(* ===== verification/UsageObservation.v ===== *)
(** * Reading the usage of a captured response ([usage_observation.go], [response.go])

    The bounded parsers of the usage worker.  [compress/gzip] is a parameter:
    the bytes a compressed representation decodes to before its end, and
    whether that end is clean; [None] is a bad header.  [mime.ParseMediaType]
    is a parameter of the response classifier. *)

From Stdlib Require Import Ascii ZArith Lia ZifyBool.
From stdpp Require Import prelude strings list gmap.
From S2P Require Import Prelude Text Utf8 Usage Money Pricing Reservation SSEParser Json JsonCodec UsageJson ChatObserver ChatStream RequestBody CompletionRecord.
Local Open Scope Z_scope.

#[local] Arguments str : simpl never.

(** ** Content codings *)

Inductive observation_error := ErrUsageObservationUnsupported | ErrUsageObservationMalformed | ErrUsageObservationTooLarge.

Definition ContentCoding : Type := Z.
Definition ContentCodingIdentity : ContentCoding := 0.
Definition ContentCodingGZIP : ContentCoding := 1.

(** [strings.EqualFold] with an ASCII name that has no special folding. *)
Definition EqualFold (s t : bytes) : bool := same (map lower_byte s) t.

Definition ValidateContentCoding (value : bytes) : result observation_error ContentCoding :=
  let value := TrimSpace value in
  if same value [] || EqualFold value (str "identity") then Ok ContentCodingIdentity
  else if EqualFold value (str "gzip") then Ok ContentCodingGZIP
  else Err ErrUsageObservationUnsupported.

Definition validContentCoding (coding : ContentCoding) : bool := (coding =? ContentCodingIdentity) || (coding =? ContentCodingGZIP).

Definition DefaultUsageObservationMaxBytes : Z := 8 * 1024 * 1024.

Record streamCheckpoint := mkCheckpoint { cp_offset : Z; cp_at : Z }.

Section parsing.
Context (gunzip : bytes → option (bytes * bool)).

(** [io.ReadAll(io.LimitReader(r, n))] of decoded bytes with their end. *)
Definition read_all_limited (n : Z) (decoded : bytes * bool) : option bytes :=
  if n <=? Z.of_nat (length decoded.1) then Some (take (Z.to_nat n) decoded.1) else if decoded.2 then Some decoded.1 else None.

Definition decodeObservedBytes (data : bytes) (coding : ContentCoding) (maxBytes : Z) : result observation_error bytes :=
  if maxBytes <? Z.of_nat (length data) then Err ErrUsageObservationTooLarge
  else if coding =? ContentCodingIdentity then Ok data
  else
    match gunzip data with
    | None => Err ErrUsageObservationMalformed
    | Some stream =>
        match read_all_limited (add64 maxBytes 1) stream with
        | None => Err ErrUsageObservationMalformed
        | Some decoded => if maxBytes <? Z.of_nat (length decoded) then Err ErrUsageObservationTooLarge else Ok decoded
        end
    end.

Definition streamEventLimit : Z := 64 * 1024.

(** The observation of the decoded stream; a failed reader construction is an error. *)
Definition observe_decoded (decoded : bytes) : option (option ObservationResult) :=
  match ObserveStream (Some (decoded, SourceEOF)) streamEventLimit with
  | None => None
  | Some None => Some None
  | Some (Some (result, err)) => Some (match err with None => match obs_Errors result with [] => Some result | _ => None end | Some _ => None end)
  end.

Definition parseUsageObservation (data : bytes) (coding : ContentCoding) (maxBytes : Z) : option (result observation_error Z) :=
  if negb (validContentCoding coding) then Some (Err ErrUsageObservationUnsupported)
  else
    match decodeObservedBytes data coding maxBytes with
    | Err e => Some (Err e)
    | Ok decoded =>
        let trimmed := TrimSpace decoded in
        if same trimmed [] then Some (Err ErrUsageObservationMalformed)
        else if bool_decide (head trimmed = Some "{"%char) then
          Some match ParseJSONUsage trimmed with
               | Ok result => if ur_Observed result then Ok (TotalTokens_Int64 (usage_total (ur_Usage result))) else Err ErrUsageObservationMalformed
               | Err _ => Err ErrUsageObservationMalformed
               end
        else
          match observe_decoded decoded with
          | None => None
          | Some (Some result) =>
              let total := usage_total (uo_Usage (os_Usage (obs_State result))) in
              Some (if TotalTokens_Known total then Ok (TotalTokens_Int64 total) else Err ErrUsageObservationMalformed)
          | Some None => Some (Err ErrUsageObservationMalformed)
          end
    end.

(** Each checkpoint is not before the previous one. *)
Fixpoint checkpoints_ordered (l : list streamCheckpoint) : bool :=
  match l with
  | a :: ((b :: _) as rest) => negb (Before (cp_at b) (cp_at a)) && checkpoints_ordered rest
  | _ => true
  end.

Fixpoint first_checkpoint (offset : Z) (l : list streamCheckpoint) : Z :=
  match l with [] => zeroTime | c :: rest => if offset <=? cp_offset c then cp_at c else first_checkpoint offset rest end.

Definition parseCanonicalUsageObservationWithTiming (data : bytes) (coding : ContentCoding) (maxBytes : Z) (checkpoints : list streamCheckpoint)
    (checkpointOverflow : bool) : option (result observation_error (Usage * Z)) :=
  if negb (validContentCoding coding) then Some (Err ErrUsageObservationUnsupported)
  else
    match decodeObservedBytes data coding maxBytes with
    | Err e => Some (Err e)
    | Ok decoded =>
        let trimmed := TrimSpace decoded in
        if same trimmed [] then Some (Err ErrUsageObservationMalformed)
        else if bool_decide (head trimmed = Some "{"%char) then
          Some match ParseJSONUsage trimmed with
               | Ok result => if ur_Observed result then Ok (ur_Usage result, zeroTime) else Err ErrUsageObservationMalformed
               | Err _ => Err ErrUsageObservationMalformed
               end
        else
          match observe_decoded decoded with
          | None => None
          | Some None => Some (Err ErrUsageObservationMalformed)
          | Some (Some result) =>
              if obs_LastMeaningfulOffset result <=? 0 then Some (Err ErrUsageObservationMalformed)
              else
                let usage := uo_Usage (os_Usage (obs_State result)) in
                if negb (coding =? ContentCodingIdentity) || checkpointOverflow || bool_decide (checkpoints = []) ||
                   (obs_LastMeaningfulOffset result <=? 0) then Some (Ok (usage, zeroTime))
                else if negb (checkpoints_ordered checkpoints) then Some (Ok (usage, zeroTime))
                else Some (Ok (usage, first_checkpoint (obs_LastMeaningfulOffset result) checkpoints))
          end
    end.

Definition parseCanonicalUsageObservation (data : bytes) (coding : ContentCoding) (maxBytes : Z) : option (result observation_error Usage) :=
  match parseCanonicalUsageObservationWithTiming data coding maxBytes [] true with
  | None => None
  | Some (Ok (usage, _)) => Some (Ok usage)
  | Some (Err e) => Some (Err e)
  end.
End parsing.

(** ** Classifying responses ([response.go]) *)

Section classify.
Context (ParseMediaType : bytes → option bytes).

Definition HasSuffix (s p : bytes) : bool := bool_decide (drop (length s - length p) s = p).

Definition classifyResponse (contentType : bytes) : ResponseMode :=
  match ParseMediaType contentType with
  | None => ResponseModeOpaque
  | Some mediaType =>
      let mediaType := map lower_byte mediaType in
      if same mediaType (str "text/event-stream") then ResponseModeSSE
      else if same mediaType (str "application/json") || HasSuffix mediaType (str "+json") then ResponseModeJSON
      else ResponseModeOpaque
  end.

(** The values of the Content-Type header. *)
Definition classifyResponseHeader (contentTypes : list bytes) : ResponseMode :=
  match contentTypes with [t] => classifyResponse t | _ => ResponseModeOpaque end.

Definition classifyActualResponseHeader (contentTypes : list bytes) : ResponseMode :=
  match contentTypes with
  | [t] => match ParseMediaType t with None => ResponseModeUnknown | Some _ => classifyResponse t end
  | _ => ResponseModeUnknown
  end.

(** The request is nil or has a method and a path. *)
Definition shouldAggregateSSE (request : option (bytes * bytes)) (metadata : option RequestMetadata) (responseMode : ResponseMode) : bool :=
  match request with
  | None => false
  | Some (method, path) =>
      if negb (same method (str "POST")) || negb (same path (str "/v1/chat/completions")) then false
      else match metadata with
           | Some m => match rm_Stream m with Some stream => negb stream && same responseMode ResponseModeSSE | None => false end
           | None => false
           end
  end.

(** The representation the handler records as delivered. *)
Definition delivered_mode (request : option (bytes * bytes)) (metadata : option RequestMetadata) (contentTypes : list bytes) : ResponseMode :=
  let responseMode := classifyResponseHeader contentTypes in
  if same (classifyActualResponseHeader contentTypes) ResponseModeSSE && shouldAggregateSSE request metadata responseMode
  then ResponseModeJSON else responseMode.

(** For a response that is not a redirect, the pair the handler records is
    one the record allows, whatever the header. *)
Lemma recorded_modes_listed request metadata contentTypes :
  (classifyActualResponseHeader contentTypes, delivered_mode request metadata contentTypes) ∈ delivery_table.
Proof.
  unfold delivered_mode, classifyResponseHeader, classifyActualResponseHeader, classifyResponse.
  assert (∀ p, p ∈ [(ResponseModeUnknown, ResponseModeOpaque); (ResponseModeJSON, ResponseModeJSON); (ResponseModeSSE, ResponseModeSSE);
    (ResponseModeSSE, ResponseModeJSON); (ResponseModeOpaque, ResponseModeOpaque)] → p ∈ delivery_table) as H.
  { intros p. unfold delivery_table. rewrite !elem_of_cons, elem_of_nil. tauto. }
  apply H. rewrite !elem_of_cons.
  destruct contentTypes as [|t []]; [cbn; tauto| |cbn; tauto]. destruct (ParseMediaType t) as [m|]; [|cbn; tauto].
  destruct (same (map lower_byte m) (str "text/event-stream")).
  - change (same ResponseModeSSE ResponseModeSSE) with true. cbn [andb]. destruct (shouldAggregateSSE _ _ _); tauto.
  - destruct (_ || _); [change (same ResponseModeJSON ResponseModeSSE) with false|change (same ResponseModeOpaque ResponseModeSSE) with false]; cbn [andb]; tauto.
Qed.
End classify.

(** ** The parsers always answer *)

Lemma observe_decoded_total decoded : Z.of_nat (length decoded) ≤ maxInt64 → observe_decoded decoded ≠ None.
Proof.
  intros Hl. unfold observe_decoded, ObserveStream.
  destruct (NewReader (Some (decoded, SourceEOF)) streamEventLimit) as [reader|] eqn:Er.
  - destruct (observe_stream_folds decoded SourceEOF streamEventLimit None reader Er) as (events & err & res & _ & -> & _); [by vm_compute|done|done].
  - unfold ObserveStreamWithTiming. rewrite Er. done.
Qed.

Section totality.
Context (gunzip : bytes → option (bytes * bool)) (maxBytes : Z) (Hmax : 0 ≤ maxBytes ≤ DefaultUsageObservationMaxBytes).

Lemma decodeObservedBytes_bounded data coding decoded : decodeObservedBytes gunzip data coding maxBytes = Ok decoded → Z.of_nat (length decoded) ≤ maxBytes.
Proof.
  unfold decodeObservedBytes. destruct (Z.ltb_spec maxBytes (Z.of_nat (length data))); [done|]. destruct (coding =? _); [by intros [= <-]|].
  destruct (gunzip data); [|done]. destruct (read_all_limited _ _) as [d|]; [|done].
  destruct (Z.ltb_spec maxBytes (Z.of_nat (length d))); [done|]. by intros [= <-].
Qed.

Lemma parseCanonical_total data coding checkpoints overflow :
  parseCanonicalUsageObservationWithTiming gunzip data coding maxBytes checkpoints overflow ≠ None.
Proof.
  unfold parseCanonicalUsageObservationWithTiming. destruct (negb _); [done|]. destruct (decodeObservedBytes _ _ _ _) as [decoded|] eqn:Ed; [|done].
  apply decodeObservedBytes_bounded in Ed. cbv zeta. destruct (same _ _); [done|]. destruct (bool_decide _); [done|].
  pose proof (observe_decoded_total decoded) as Ht. destruct (observe_decoded decoded) as [[r|]|]; [|done|].
  - repeat (destruct (_ <=? 0) || destruct (_ || _) || destruct (negb _)); done.
  - destruct Ht; [|done]. unfold DefaultUsageObservationMaxBytes, maxInt64 in *. lia.
Qed.

Lemma parseUsage_total data coding : parseUsageObservation gunzip data coding maxBytes ≠ None.
Proof.
  unfold parseUsageObservation. destruct (negb _); [done|]. destruct (decodeObservedBytes _ _ _ _) as [decoded|] eqn:Ed; [|done].
  apply decodeObservedBytes_bounded in Ed. cbv zeta. destruct (same _ _); [done|]. destruct (bool_decide _); [done|].
  pose proof (observe_decoded_total decoded) as Ht. destruct (observe_decoded decoded) as [[r|]|]; [done|done|].
  destruct Ht; [|done]. unfold DefaultUsageObservationMaxBytes, maxInt64 in *. lia.
Qed.
End totality.

(** A response that reports only its prompt has a usage without a total; the
    token-only parser reads it as a total of zero, the canonical one as unknown. *)
Example partial_usage_reads_zero gunzip :
  let body := str (String.String "{"%char (String.String (ascii_of_nat 34) "usage")) ++
              str (String.String (ascii_of_nat 34) ":{") ++
              str (String.String (ascii_of_nat 34) "prompt_tokens") ++ str (String.String (ascii_of_nat 34) ":5}}") in
  parseUsageObservation gunzip body ContentCodingIdentity 100 = Some (Ok 0) ∧
  ∃ usage, parseCanonicalUsageObservation gunzip body ContentCodingIdentity 100 = Some (Ok usage) ∧ TotalTokens_Known (usage_total usage) = false.
Proof. split; [vm_compute; reflexivity|]. eexists. split; vm_compute; reflexivity. Qed.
------------------------------------------------
Which lines of the data above contain the string "andb"? Copy each of them.

▶ [Answer to the problem]
  - change (same ResponseModeSSE ResponseModeSSE) with true. cbn [andb]. destruct (shouldAggregateSSE _ _ _); tauto.
  - destruct (_ || _); [change (same ResponseModeJSON ResponseModeSSE) with false|change (same ResponseModeOpaque ResponseModeSSE) with false]; cbn [andb]; tauto.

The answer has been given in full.